A Fight Within the Mind
- Cristine
- Jun 23, 2024
- 4 min read
Updated: Aug 4, 2024
J. was a 32 year-old gentleman who came into the Neuro ICU following an episode of what appeared to be seizures and increasing periods of confusion and behavioral changes. When J. first entered the unit, his diagnosis was unknown. Multiple tests were being done to rule out causes of these new convulsions that were occurring. Meanwhile, while blood tests were being processed, J. was intubated and heavily sedated as these involuntary movements would not cease at all. It got to a point where Isoflurane, a general anesthetic given via inhalation, had to be used to get his muscles to relax completely. He was in a constant state of rigidity and possessed an absent gaze that made you wonder if J.'s spirit still lied within him.
The neurologists suspected J. of having "autoimmune encephalitis". If you've watched the movie "Brain on Fire" starring Chloe Grace Moretz, this is what her character suffered from (I highly recommend watching it!). But for those that just want me to cut to the chase, it is an autoimmune condition (no shit Cristine!) in which one's own body attacks the brain (encephal-) causing its inflammation (-itis). Over the course of five days, J. was given IVIG aka intravenous immunoglobulin (seriously Cristine, what are all these terms, you're killing me!?). To simplify, he was given a mix of antibodies in a bottle in hopes that they would travel through his veins and tell his immune system to relaaaaaaaax.

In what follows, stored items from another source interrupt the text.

(* ===== verification/Prelude.v ===== *)
(** * The TSN network driver and its QDMA access layer

    A verification library for the C code of the repository that decides when a
    frame is sent and which hardware it is sent through: the XDMA network driver
    with time-sensitive networking, the QDMA access layer, and the sample
    application, a TSN end station in user space.  Paths are below src/driver; X
    stands for XDMA/linux-kernel/xdma, S for XDMA/linux-kernel/sample and Q for
    QDMA/linux-kernel/driver/libqdma/qdma_access.

    ** The program and the files

    - [Prelude] (this file): C integers at their width, checked arrays ([aget],
      [aset]), loops, the result type [outcome] whose [Fault] is a C operation
      without a defined result, and the commands [cmd S A] of stateful functions.
    - [Float64]: the [double]s the driver computes with.
    - [Device], [Sim]: the structures of X/alinx_arch.h, X/xdma_netdev.h and X/tsn.h;
      the kernel and the registers as type classes over a world [W] with their
      documented laws; a concrete world on which the witnesses run.
    - [Gate], [Qos]: X/tsn.c, the schedules.  A traffic-control request
      ([tsn_set_qbv], [tsn_set_qav], [tsn_set_mqprio]) changes the configuration,
      and [bake_qos_config] compiles it to one gate list per class.  [Gate] is the
      abstract schedule the two are compared in.
    - [Sched]: X/tsn.c, the placement of a frame ([get_timestamps]), the credit of
      the shaper ([spend_qav_credit]) and the tracker of the hardware queue.
    - [AlinxArch], [Ptp]: X/alinx_arch.c and X/alinx_ptp.c, registers, counters and
      the PTP clock.
    - [Meta]: X/tsn.c, the header in front of a frame, byte by byte, and
      [tsn_fill_metadata], which classifies, places, stamps and accounts a frame.
    - [Netdev]: X/xdma_netdev.c and the interrupt handler of X/libxdma.c:
      transmission, the time-stamp work item, completion and reception.
      [xdma_netdev_start_xmit] calls [tsn_fill_metadata] and starts the engine;
      [xdma_isr] frees the frame; [do_tx_work] reports its time stamp.
    - [XdmaDesc], [XdmaEngine], [XdmaAperture], [XdmaAsync]: the transfer engine
      of X/libxdma.c.  In [XdmaDesc] a request cuts a scatter list into pieces, and
      [transfer_init] makes the next of them a chain of descriptors; [XdmaEngine] queues, starts and services transfers,
      and waits for them and cleans up in [xdma_xfer_submit]; [XdmaAperture] has the
      transfers through a window of the card, [XdmaAsync] those nobody waits for.
    - [CdevSgdma]: X/cdev_sgdma.c, the device files of an engine: the pages of a
      program's buffer are pinned, listed and handed to [XdmaEngine], and given back.
      [MultiSend] is about the ioctl with which the sample application sends frames.
    - [QdmaList]: Q/qdma_list.c, the circular list, on a heap of nodes.
    - [Resource], [FreeList]: Q/qdma_resource_mgmt.c, which divides the hardware
      queues among the functions.  In [Resource] the free list is the list of its
      chunks; [FreeList] has the same functions on the nodes of [QdmaList], and
      shows that they do what [Resource] says.
    - [Fields], [Indirect], [CtxtRegs], [Context]: the fields of
      Q/qdma_access_common.h, the indirect accesses and the seven queue contexts of
      Q/eqdma_soft_access/eqdma_soft_access.c, on any device that satisfies
      [IndCtxtOk]; [ind_hw] is such a device.
    - [Csr]: the capabilities, the global register arrays, the writeback interval and
      the clearing of all context memory, of the same file, on any device that
      satisfies [RegFileOk] too.
    - [RegTable], [RegDump]: the table of registers of
      Q/eqdma_soft_access/eqdma_soft_reg_dump.c, and reading and printing the
      registers in it, the text byte by byte, of the same file as [Csr].
    - [CtxtDump], [ErrTable], [HwErr]: of the same file, reading and printing the
      contexts of a queue, and enabling and processing hardware errors, over the table
      of errors, on any device that satisfies [ErrRegsOk] too.
    - [Bytes], [MboxMsg], [MboxHw], [MboxPf]: Q/qdma_mbox_protocol.c, over which a
      virtual function asks its physical function for queues and contexts.  A message
      is the bytes of a union ([Bytes]); [MboxMsg] composes and reads messages,
      [MboxHw] moves them through the mailbox registers, and [MboxPf] is the handler
      of the physical function, which calls [Resource], [Context], [Csr] and
      [RegDump].  [MboxPfOk] and [MboxCtxt] have the theorems about the handler.
    - [Sorting], [BufferPool]: quickSort and the two buffer stacks of
      S/buffer_handler.c.
    - [Ring], [UserSched]: arrays used as queues, and S/tsn.c, the scheduler of the
      sample application on eight of them: gates, shapers, weighted round robin.
    - [GptpClock], [Gptp]: S/gptp.c, the clock, the election of the grandmaster and
      the statistics; the messages it sends, in buffers of [BufferPool].
    - [Parser]: S/parser_thread.c and S/icmp.c, the answers to ARP requests, ICMP echo
      requests and UDP frames, made in the buffer of the frame, byte by byte.
    - [Sender]: S/sender_thread.c and the circular queues of S/receiver_thread.c and
      S/parser_thread.c.  [sender_round] moves parsed frames to the rings of
      [UserSched], sends what [tsn_select_queue] picks and gives the buffers back;
      [periodic_process_ptp] sends the messages of [Gptp].

    A C function is the definition of the same name.  A function that changes
    shared state is a command on that state ([xdma_dev W] for the driver, [rm] for
    the resource manager, [xdma] for an engine and its transfers, [chardev]
    for a device file, [pool], [sched], [gptp], [app] and [sender] for the parts of
    the sample application, [W] for register accesses); one
    that only fills a structure returns it as an [outcome].  Large functions are
    cut into definitions along their blocks.  Socket buffers are objects in a map,
    with their reference counts; using a freed one is a fault.  Locks are not
    modelled: the code between lock and unlock is one step.

    ** What the theorems show

    - Schedules: the baked gate lists equal the configured schedule at every
      instant ([Qos.bake_qos_config_correct]), after any sequence of requests
      ([Qos.config_always_consistent]); each request on every branch.
    - Placement: the window of a frame is open until its last bit is sent
      ([Sched.get_timestamps_correct], [Meta.fill_metadata_places]); the credit is
      exact ([Sched.spend_qav_exact]) and the tracker never underestimates the
      queue ([Sched.tracker_bounds_queue]).
    - Clock: conversions are inverse to each other, and what each adjustment does.
    - Transmission, work item and interrupt: every outcome with its conditions and the
      frame's ownership ([Netdev.xmit_frees_or_arms], [Netdev.do_tx_work_cases],
      [Netdev.xdma_isr_cases]).
    - Transfers: a chain does what the pieces of the request say
      ([XdmaDesc.transfer_describes_pieces]); reading and writing a
      device file moves each byte of the buffer to its place, on a device that does as it
      is told ([CdevSgdma.read_write_moves_buffer], from [XdmaEngine.submit_moves_request]),
      and whatever the device and the kernel do, everything is given back and an engine that
      does not flush at the end of a packet is stopped ([CdevSgdma.read_write_cleans_up], from [XdmaEngine.submit_cleans_up]); the frames of a
      burst are sent one by one as they are ([MultiSend.ioctl_sends_frames]).  Through a window the first chain is right
      ([XdmaAperture.aperture_covers]), the others are not.
    - Queues: none is free and owned, or with two functions, whatever is run and whatever
      the allocations answer, and none is lost while they succeed
      ([Resource.queues_partitioned]); what a request does, a failed allocation included
      ([Resource.dev_update_correct]); both for numbers below 2^31.  The pointers of the free list do the same
      without touching freed memory ([FreeList.request_q_resource_refines],
      [QdmaList.list_ops_refine], [QdmaList.for_each_safe_visits_all]).
    - Contexts: what is read back is what was written ([Context]); what a device
      that is too slow leaves behind ([Indirect.slow_device_times_out]); clearing the
      context memory ([Csr.init_ctxt_memory_clears]).
    - Global registers: the checks of their parameters, and that they read back as
      written, but the writeback interval ([Csr]).
    - Registers as text: the table is well formed but for the registers it names
      ([RegDump.config_regs_well_formed]); the dump has a line per register and fits
      its buffer ([RegDump.dump_config_regs_fits]); which registers a group gives
      ([RegDump.read_reg_list_spec]); when the dump of a list ends
      ([RegDump.dump_reg_list_ends]).  The dump of a queue shows the contexts in the
      device ([CtxtDump.read_dump_shows_contexts]).
    - Hardware errors: the table is well formed but for the errors it names
      ([HwErr.err_table_well_formed]); exactly the reported errors are named and their
      reports cleared, and the contexts stay as they are ([HwErr.error_process_reports]); which errors are enabled
      ([HwErr.error_enable_correct]).
    - Mailbox: a request is read as it was composed ([MboxMsg.request_roundtrip]) and
      arrives over any [Channel] with the sender the hardware reports
      ([MboxHw.message_delivered], [MboxHw.request_delivered]); on any device the
      handler returns, answers, and gives no queue to two functions, nor loses one
      while no allocation fails ([MboxPfOk.pf_handler_sound]); what the answer to a request for queues says
      ([MboxPfOk.queue_request_answered]); that a queue is programmed with
      each member of its configuration at its bits and no other is touched ([MboxCtxt.queue_contexts_written]).
    - Buffers: the pools are an allocator that loses and duplicates nothing
      ([BufferPool.pool_accounts_buffers]); quickSort sorts within its range,
      while its indices fit an [int] ([Sorting.quickSort_sorts], [Sorting.quickSort_overflows]).
    - Scheduler of the sample application: the rings are queues
      ([UserSched.rings_are_fifos]); what is selected, and when the array of rings is
      left ([UserSched.select_queue_picks]); queue 0 is drained
      ([UserSched.queue_0_drains]).
    - gPTP: the clock is exact below a bound ([GptpClock.clock_is_exact]); a Sync and its
      Follow-Up set it ([GptpClock.followup_syncs_clock]); the best clock is elected
      ([GptpClock.announces_elect_best]); a delay request is answered
      ([Gptp.delay_request_answered]).
    - Path of a frame: no buffer is lost or in two places in a round of the sender
      ([Sender.sender_round_conserves]) or by the periodic messages
      ([Sender.gptp_messages_conserve]), but when a ring is full
      ([Sender.refused_frame_freed_twice]); an echo request is answered with a right
      checksum ([Parser.icmp_echo_answered]).
    - A last group states defects as theorems: the conditions under which a function
      overflows, divides by zero, reads past an array or does not do what its
      comment says.

    ** Bounds and fuel

    Loops over arrays run over the array's own length.  [Sorting.quickSort] and
    [Sorting.partition] have fuel, the length of the range, which the theorem shows
    to be enough.  The loop of [XdmaEngine.xdma_xfer_submit] has the number of pieces and
    one, since each turn takes a piece; servicing has the length of the transfer list.
    [XdmaAperture.cut_entry] has the number of free descriptors; the loop of
    [XdmaAperture.xdma_xfer_aperture] has its fuel as an argument, since it need not end.
    Those of [XdmaAsync] have more than the two transfers of a request, behind which
    they fault.
    The walks over the free list have the number of its chunks and four
    ([FreeList.request_q_resource_refines]).  [Indirect.hw_monitor_reg] polls as often as the source (50000
    times for the default times).  [RegDump.eqdma_dump_config_reg_list] has fuel,
    more than the number of elements, which the theorem shows to be enough where the
    call ends; where it does not, no fuel is.  A message has 152 bytes, of which the
    mailbox moves 128; [MboxPf] has one ring in an interrupt message, as the arrays
    do.  [double] arithmetic is exact below 2^53; the
    theorems that need it bound the clock by [Ptp.uptime_ok] (104 days).  Queue ids
    are below 4096, the width of the command's field.

    ** What is not modelled

    Interleavings inside a locked section and the memory model; of X/libxdma.c
    the performance test and probing; the device files for
    registers and events, and asynchronous reads and writes; the QDMA queues and
    interrupts, its other hardware variants and the default values of the global
    registers; the modes of the sample application for performance measurements, its start-up and the
    printing of its counters; the Rust and Python wrappers.  The threads of the sample
    application interleave at the operations of its queues and pools, each of which is
    one step; the theorems about a round of the sender and about an answer have no other
    thread in between, but for [Gptp.follow_up_race].  The handler of the mailbox has
    its two messages in different objects, as its caller does.
    Next in the plan: the default values of eqdma_soft_access.c and its dispatch by
    hardware version, the other hardware variants. *)

From Stdlib Require Export ZArith Lia.
From stdpp Require Export base option list.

Despite J.'s medical issues, it was who he was outside these hospital walls that made the team long for his recovery. He was the young father of three children, one of which was only a few months old. As the weeks went along, his hospital room filled with pictures of his kids, followed by their abstract drawings and hopeful messages for him. "Je t'aime papa" most would say. You could imagine how distraught his wife felt; having to care for three children under the age of 10 while simultaneously hoping her husband would come back to our reality. She visited as often as she could despite all the responsibilities that got put onto her plate. Will J. ever snap out of the altered universe his own mind had created? The answer we all hoped for soon became reality.
As we gradually weaned the sedatives and anaesthetics, J.'s muscles quit jerking as often as before. Although his limbs had residual stiffness, he began to regain consciousness slowly. No more gazing into the distance, he finally made eye contact. As he began understanding where he was, his cognitive ability was examined. "Squeeze my hand", "move your toes", "follow my hand with your eyes". After being deemed alert, the next step was to remove the tube that remained in his trachea. Thankfully, the extubation trial turned into a victory.
I remember having him as a patient on a Saturday morning. As this point in his healing journey, J. was able to eat with some assistance. Given the stiffness in his arms, it was difficult for him to grab utensils or cups and bring them to his mouth. The intensivist was Dr. A., a man with much wisdom and many MANY years of experience at our hospital. He was looked up to by many, and although at times, his methods were not as per "standard practice", his years of experience proved that ultimately, every human being progresses differently and there should not be any fear in trying something new to allow patients to return as quickly as possible to their normal capabilities. To name a quick example, Dr. A. would be the type to gladly offer water to patients with a nasogastric tube to quench their thirst. And I mean, Dr. A.'s got a point. Particularly on weekends, when the majority of occupational therapists and physiotherapists were off, it gave Dr. A. a chance to bypass the protocols and test a patient's swallowing or mobility with the nurses. For J., the moment has come to sit him up in a chair for the first time.
As an advocate for early mobilization due to the traumatic experience with my own mother, I make it a point to get patients up either myself or with anyone willing to help me out (unfortunately, you'd be surprised at how many people fear doing so without the presence of a physiotherapist). On that day, the objective was to get J. in a chair that would allow him to see outside the walls of his hospital room. Despite some rigidity, J. was able to get into a geriatric chair. Once the unit was less hectic, I took J. on a tour of our unit and of the hospital's healing garden. Afterwards, we parked his movable chair near the nursing station where we played music to get him doing some type of physical activity. And yes, J. put his hands in the air (as high as he could) and we waved them like he just didn't care. He also attempted to move to the beat with his shoulders and feet. As we grooved with him, J. became teary-eyed. Later, he stated to me that he did not recollect any of the events that brought him into the hospital. He did not remember the seizure-like movements. He just woke up suddenly, with a tube in his mouth, and in a place that wasn't his home.
Eventually, J. graduated from the ICU and went on to continue his recovery on the neurology ward. A couple of days later, J. paid a visit to the ICU in a wheelchair. What was jaw dropping was the fact that, when provided with a walker, he was able to take a few steps with some assistance.
Today, two years later, J. is still being followed by the neurology team. Although his diagnosis is not 100% confirmed, what is certain is that he is back to work. Although he still has sequelae from the hospitalization (hearing issues, osteoporosis and a frozen shoulder), he became the winner of the fight within his mind. J. came back to us, but more importantly to his wife and three children.